My specialty is in hb2 (specifically the CRM) and not yet in OCFS2,  
so I'm also happy to be corrected if I've missed the point or said  
something dumb there too.

Moving on...

On Oct 19, 2005, at 11:34 PM, Jeff Mahoney wrote:

> Lars Marowsky-Bree wrote:
>
>
>> Actually a good point. I don't think the heartbeat hierarchy is  
>> needed
>> if driven by a user-space membership.
>>
>>
>
> If we're to provide membership information on a per file system basis,
> we'll need some way to distinguish between them. The hierarchy may not
> matter in the case of the o2cb global heartbeat, but it does for the
> userspace heartbeat.
>
>
>
>> OCFS2 doesn't register with us in this model; _we_ drive OCFS2 and
>> provide it with the events; we manage it, so we know it's there.
>>
>>
>
> No, OCFS2 needs to register with userspace.
>
> The userspace heart beat should only care about nodes where the file
> system is actually mounted. Otherwise, if a random node that has the
> ability to mount a file system but doesn't actually have it mounted
> could cause heartbeat events across the cluster. That shouldn't  
> happen.
>

I believe the idea here is that "not mounted" == "resource not running"

So like you said, if a node that could but doesn't have the  
filesystem mounted fails... then the filesystem will not hear  
anything about it.

There is also the related point that if it is mounted - we must know  
about it.
Having resources we're supposed to be managing active without us  
knowing is highly evil because it might violate the currently active  
cluster policy.

> In order to do this, I think that at mount time, we should call out to
> user space to tell it to start caring about this node for a particular
> heart beat group. When the file system is umounted, we call out again
> and tell it to stop caring.
>

As I mentioned to Jeff last night, we _could_ make something like  
this work.

However, thinking more about it, I dont think we should.

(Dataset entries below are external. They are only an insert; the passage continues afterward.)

(** * sockpp: address types and acceptor, a shallow embedding

    The address classes of sockpp ([unix_address], [inet6_address]) are
    overlays of the native [sockaddr_*] structures: every constructor,
    comparison and accessor is a [memcpy], [memcmp], [strncpy] or an array
    read on the raw bytes of the object.  The embedding therefore keeps an
    object as the list of its bytes and writes the C primitives out, with an
    explicit outcome for an access that leaves the object.

    Storage that C++ leaves indeterminate (a base sub-object without an
    initialiser, a local without a value) is an explicit argument of the
    function that uses it: [this] for the storage an object is constructed
    in, [len0] for an uninitialised [socklen_t]. *)

From Stdlib Require Import ZArith List Lia Bool.
From Stdlib Require Import Strings.Byte Strings.String.
From Stdlib Require Import Numbers.DecimalString Numbers.DecimalN.
From stdpp Require Import base tactics list gmap.

Local Open Scope Z_scope.

(** ** Platform constants

    Values of the system headers the library is compiled against
    (Linux, x86-64, glibc): address families, structure sizes and field
    offsets.  [sa_family_t] is an unsigned 16-bit integer stored in host
    (little-endian) byte order. *)
Module Platform.

Definition AF_UNIX : Z := 1.
Definition AF_INET : Z := 2.
Definition AF_INET6 : Z := 10.

Definition sizeof_sockaddr : nat := 16.
Definition sizeof_sockaddr_in : nat := 16.
Definition sizeof_sockaddr_in6 : nat := 28.
Definition sizeof_sockaddr_un : nat := 110.
Definition sizeof_sockaddr_storage : nat := 128.

(** [sockaddr_un]: [sun_family] at 0, [char sun_path[108]] at 2. *)
Definition offsetof_sun_path : nat := 2.
Definition sizeof_sun_path : nat := 108.

(** [sockaddr_in6]: [sin6_family] at 0, [sin6_port] at 2,
    [sin6_flowinfo] at 4, [sin6_addr] at 8 (16 bytes),
    [sin6_scope_id] at 24. *)
Definition offsetof_sin6_port : nat := 2.
Definition offsetof_sin6_addr : nat := 8.
Definition sizeof_in6_addr : nat := 16.

(** Modelled from the spec: [INVALID_SOCKET] comes from [platform.h], which
    is not part of the sources at hand; it is the "no descriptor" sentinel
    of a socket object that owns nothing. *)
Definition INVALID_SOCKET : Z := -1.

End Platform.

(** ** Outcomes

    A C++ expression either yields a value, leaves by an exception, or has
    no defined behaviour (an access outside the object it was given). *)
Inductive exn : Type :=
| invalid_argument (what : string)
| ConstructionError
| ios_base_failure.

Inductive res (A : Type) : Type :=
| Ok (a : A)
| Throw (e : exn)
| UB.

Arguments Ok {A} a.
Arguments Throw {A} e.
Arguments UB {A}.

Definition res_bind {A B : Type} (m : res A) (k : A -> res B) : res B :=
  match m with
  | Ok a => k a
  | Throw e => Throw e
  | UB => UB
  end.

Notation "'do' x <- m ; k" := (res_bind m (fun x => k))
  (at level 10, x name, m at level 100, k at level 200).

(** ** C memory primitives on byte lists *)
Module Mem.

Definition bytes : Type := list byte.

Definition NUL : byte := x00.

Definition byte_of_Z (z : Z) : byte :=
  match Byte.of_N (Z.to_N (z mod 256)) with
  | Some b => b
  | None => x00
  end.

Definition Z_of_byte (b : byte) : Z := Z.of_N (Byte.to_N b).

(** [memset(p, 0, n)] on an object [p] of at least [n] bytes. *)
Definition memset0 (dst : bytes) (n : nat) : res bytes :=
  if (n <=? length dst)%nat
  then Ok (replicate n NUL ++ drop n dst)
  else UB.

(** [memcpy(dst, src, n)]: the first [n] bytes of [dst] become the first
    [n] bytes of [src]; both objects must have [n] bytes. *)
Definition memcpy (dst src : bytes) (n : nat) : res bytes :=
  if ((n <=? length dst) && (n <=? length src))%nat
  then Ok (take n src ++ drop n dst)
  else UB.

(** [memcmp(a, b, n)]: bytes compared as [unsigned char], the sign of the
    first difference, [0] when there is none. *)
Fixpoint memcmp (a b : bytes) (n : nat) {struct n} : res Z :=
  match n with
  | O => Ok 0
  | S n' =>
      match a, b with
      | x :: a', y :: b' =>
          if Byte.eqb x y then memcmp a' b' n'
          else Ok (Z_of_byte x - Z_of_byte y)
      | _, _ => UB
      end
  end.

(** [std::string::c_str()]: the characters followed by a terminator. *)
Definition c_str (s : bytes) : bytes := s ++ [NUL].

(** [strncpy(dst, src, n)]: exactly [n] bytes of [dst] are written; the
    characters of [src] up to its first NUL, then NULs.  Once the NUL of
    [src] is reached the source position no longer advances, so that every
    later byte written is that NUL. *)
Fixpoint strncpy (dst src : bytes) (n : nat) {struct n} : res bytes :=
  match n with
  | O => Ok dst
  | S n' =>
      match dst, src with
      | _ :: dst', c :: src' =>
          if Byte.eqb c NUL
          then do r <- strncpy dst' src n' ; Ok (NUL :: r)
          else do r <- strncpy dst' src' n' ; Ok (c :: r)
      | _, _ => UB
      end
  end.
(** * StreamDJ: the streaming pipeline and its supervisors

    A shallow embedding of the event handlers of the StreamDJ player and
    server, and the properties of the design document checked against them.

    Every component of the program is a closure over a handful of mutable
    variables, driven by events (socket and process events, timers, API
    calls).  Each component is embedded as a record holding those variables
    and one function per handler, which takes the state before the handler
    runs and returns the state after it together with the list of the
    outward actions the handler performed (writes, spawns, pauses, ...).
    What the environment decides (the clock, [Math.random], whether a write
    or a spawn succeeds) is an argument of the handler.

    Layout: the embeddings come first, one module per source file; the
    properties follow, one module per component. *)

From Stdlib Require Import ZArith Lia.
From Stdlib.Strings Require Import Byte.
From stdpp Require Import base tactics option list gmap strings.

Open Scope Z_scope.

(** ** JavaScript values the handlers test for truthiness *)

Module Js.

(** A number used as a condition: [0] is falsy ([if (pid)], [if (startedAt)]). *)
Definition truthyNum (v : option Z) : bool :=
  match v with
  | Some n => negb (n =? 0)
  | None => false
  end.

(** A string used as a condition: the empty string is falsy ([if (reason)]). *)
Definition truthyStr (v : option string) : bool :=
  match v with
  | Some s => negb (String.eqb s "")
  | None => false
  end.

(** [a || b] on optional strings. *)
Definition orStr (a b : option string) : option string :=
  if truthyStr a then a else b.

(** A draw of [Math.random()]: the rational [rnum / rden], in [0, 1). *)
Record Random := mkRandom { rnum : Z; rden : Z }.

Definition validRandom (r : Random) : Prop := 0 <= rnum r < rden r.

(** [Math.floor(Math.random() * n)] for an integer [n]. *)
Definition floorMul (r : Random) (n : Z) : Z := (rnum r * n) / rden r.

(** [Number.MAX_SAFE_INTEGER], 2^53 - 1: up to it in magnitude every
    integer is a JavaScript number, and arithmetic on them is exact. *)
Definition MAX_SAFE_INTEGER : Z := 9007199254740991.

End Js.

(** ** player/audio-socket.js: the Transport Socket *)

Module AudioSocket.

Definition RECONNECT_FLOOR_MS : Z := 1000.
Definition RECONNECT_CAP_MS : Z := 30000.

(** [SocketState].  Sockets are identified by the order in which
    [net.createConnection] made them; [reconnectTimer] holds the delay the
    pending timer was armed with. *)
Record SocketState := mkSocketState {
  socket : option nat;
  writable : bool;
  reconnectDelay : Z;
  reconnectTimer : option Z;
  reconnectAttempts : Z;
  shuttingDown : bool;
  created : nat
}.

Definition initial : SocketState :=
  {| socket := None; writable := true; reconnectDelay := RECONNECT_FLOOR_MS;
     reconnectTimer := None; reconnectAttempts := 0; shuttingDown := false;
     created := 0 |}.

Inductive Action :=
| Scheduled (delay : Z)      (* setTimeout(..., delay) in scheduleReconnect *)
| GaveUp                     (* the maximum of attempts is reached *)
| CreateConnection (s : nat) (* net.createConnection *)
| Connected (s : nat)        (* the 'connect' event was handled *)
| DrainCallback              (* onDrain() *)
| EndSocket (s : nat).       (* socket.end() *)

Section Handlers.

Variable maxReconnectAttempts : Z.

Definition clearReconnectTimer (st : SocketState) : SocketState :=
  match reconnectTimer st with
  | Some _ =>
      {| socket := socket st; writable := writable st;
         reconnectDelay := reconnectDelay st; reconnectTimer := None;
         reconnectAttempts := reconnectAttempts st;
         shuttingDown := shuttingDown st; created := created st |}
  | None => st
  end.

It seems to me that there are two use cases here and I believe that  
trying to bash one into the form of the other is a mistake.

The first is where the filesystem (often via the user) is in  
control.  Thats where you want mount to work transparently - updating  
the cluster behind the scenes.

The second is where the cluster is in control.  Here a transparent  
mount command is a hinderance because you end up calling back to the  
cluster for no reason or benefit - in fact you end up creating a  
loop.  Not that breaking it isnt possible - but logically it makes no  
sense to create it in the first place.

In case people are wondering why you would even want the cluster to  
be in control... its because it knows more than the filesystem does.

For example the cluster knows that Apache on nodeX failed so we need  
to migrate it (and the filesystem it requires) to nodeY.
Or it might be 7am which means the nighty auditing run is complete  
and we don't need as many nodes to share the load.

In both cases the node is healthy, the filesystem is healthy - but we  
want to stop/move the filesystem anyway.

Alternatively the filesystem may have failed but there are some  
unrelated resources that can/must be safely migrated before the node  
is fenced.

My personal view (others may disagree) is that hb2 resource  
management (the CRM) should stay out of the first scenario.  Use the  
messaging, the membership, or the fencing pieces by all means... but  
not the CRM.
For that situation it doesn't really add anything over what already  
exists and in fact it makes things worse.
Its worse because you now have two brains - both of which want to  
enforce their will on the cluster, both with different policies and  
perspectives.
I don't see how that can ever turn out well.

> Only using the cluster manager to mount or umount a file system  
> isn't an
> acceptable use pattern.
>

I don't think that its an either/or here.  We need to be able to  
support the second scenario without impacting the first.... and then  
let the user decide what fits their needs best.

> OCFS2 shouldn't become so special cased that
> it's a pain to work with. Ideally, it should only be slightly more
> difficult to configure than o2cb is now. mount -t ocfs2 should work  
> with
> no additional effort for the common case. There should be a default
> OCFS2 configuration that we can use for common mounts, and then  
> special
> cased configurations for more advanced topologies. We can pass out the
> UUID as a parameter; I don't think this should be too difficult to do.
>
> - -Jeff
>

--
Andrew Beekhof

"Would the last person to leave please turn out the enlightenment?" -  
TISM